In order to stably store the weft in such a rotary type weft storage device, it is necessary that the peripheral speed of the storage drum and the rotation speed of the weft be substantially the same. For this reason, conventionally, the center diameter of the annular airflow channel is set to be close to the outer shape of the storage drum, and the center diameter of the annular airflow channel is generally about 1 to the outer diameter of the weft storage drum.
The ratio is set to about 0.9.

[0004]

In recent years, with the increasing speed of looms, the storing speed of wefts has also been increased.
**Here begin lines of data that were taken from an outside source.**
Lemma event_batch_spec (h : Host) (project : string) (rel : LoadedRelease) (t : Workflows_)
    (schemas : list (string → string → option HistoryModel)) (policy : option DurabilityClass)
    (fresh : list string) (a : EventBatchAdmission) (now : Z) (p p' : Plane) (out : run (result unit ProductionClaimError)) :
  (∀ v, jsonb_eq v v = true) → plane_ok p →
  admit_event_batch h project rel t schemas policy fresh a now p = (p', out) →
  plane_ok p' ∧ evolves p p' ∧ (out ≠ Ret (Ok tt) → p' = p) ∧
  (out = Ret (Ok tt) → ∃ source, decode_source (ea_envelope a) = Some source ∧
     (event_source source = (ea_source_package a, ea_entity a) →
      ∀ w r, t !! w = Some r → enabled_event rel (w, r) = true → ∃ e, trigger (w, r) = Ret (Ok e) ∧
        (addresses e source (ea_sequence a) (lr_env_key rel) → condition_verdict e source true →
         delivered p' (lr_env_key rel) (event_key (lr_environment rel) w.1.1.2 w.1.2 (delivery_of a))
           (source_input source))) ∧
     ∀ k row, runs p' !! k = Some row → runs p !! k = Some row ∨
       k.1 = lr_env_key rel ∧ ∃ w r pins, started_by rel t a now source w r pins ∧ row = admitted_row pins).
Proof.
  intros Hrefl Hok. unfold admit_event_batch.
  destruct (event_batch h project rel t schemas policy fresh a now p) as [[p1|]|] eqn:Hb; intros [= <- <-];
    [|by split_and!..].
  apply event_batch_inv in Hb as (source & Hd & [[Hs ->]|(ms & Hs & Hms & Hb)]).
  { split_and!; [done..|]. intros _. exists source. split_and!; [done|done|by left]. }
  destruct (batch_effects rel schemas fresh a now source ms p p1 Hrefl Hok Hb) as (Hev & Hall & Hnew).
  clear Hb. split_and!; [by eapply evolves_ok|done|done|].
  intros _. exists source. split_and!; [done| |].
  - intros _ w r Hr He.
    destruct (match_rows_complete _ _ _ _ _ _ (w, r) Hms) as (e & o & Ht & Hm & Hin); [by apply enabled_events_elem|].
    exists e. split; [done|]. intros Ha Hv. destruct o as [input|].
    + destruct (Hall _ _ (Hin input eq_refl)) as (b & Hb & Hdel). destruct (frozen_binds _ _ _ _ _ _ Hb) as (_ & Hk & _).
      rewrite Hk in Hdel. apply trigger_matches_spec in Hm as (_ & _ & _ & _ & ->). done.
    + apply trigger_matches_spec in Hm as [Hn|Hf]; [done|]. by pose proof (verdict_unique _ _ _ _ Hv Hf).
  - intros k row Hk. destruct (Hnew k row Hk) as [?|(actor & parent & Hp & w & r & input & b & b' & Hin & Hb & Ec & Hk1 & ->)];
      [by left|]. right. split; [done|].
    destruct (match_rows_sound _ _ _ _ _ _ _ _ Hms Hin) as [Hrow Hmat]. apply enabled_events_elem in Hrow as [Hr He].
    eexists w, r, _. split; [|done]. by eapply matched_started.
Qed.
Therefore, in the case of the above-mentioned conventional weft storage device, it is necessary to increase the flow velocity of the airflow in the annular airflow passage extremely with the increase in the peripheral speed of the storage drum. For this reason, it is required that the capacity of the blower for supplying the airflow be made considerably large, and this causes a problem that the energy consumption of the motor for driving the blower increases. In addition, when the flow velocity of the airflow in the annular airflow passage is increased, the release resistance at the time of weft release during weft insertion is increased, so that the pressure and discharge amount of the weft-injection jet fluid must be increased. Have to be. As a result, the energy consumption for weft insertion is increased, and the weft is adversely affected such as damage.

SUMMARY OF THE INVENTION The present invention has been made in view of the above-mentioned problems of the prior art, and has a simple structure and can store a weft yarn with a small airflow, and does not adversely affect the weft yarn. It is an object of the present invention to provide a weft storage device.

[0006]

According to the present invention, there is provided a cylindrical storage portion fixed to a rotating shaft which rotates in synchronization with a main shaft of a loom, and a holding portion fixed to the rotating shaft coaxially with the storage portion. The holding portion has a frusto-conical side surface that converges in the weft withdrawal direction from the edge of the storage portion, and the annular airflow channel that covers the frusto-conical side surface and rotates the weft yarn. A fixed cover provided with a groove that forms a part thereof is provided. Further, facing the groove portion of the fixed cover, a groove portion forming the annular airflow channel is also provided on the truncated conical side surface of the holding portion, and the side surfaces on both sides of the groove portion of the holding portion,
A weft storage device for a fluid jet loom, wherein a weft portion, which is a slit through which the weft is inserted, is formed together with the inner surface of the fixed cover. Further, the ratio of the center diameter of the annular airflow channel to the outer diameter of the storage section is set to 0.4 to 0.85, and more preferably set to 0.5 to 0.7.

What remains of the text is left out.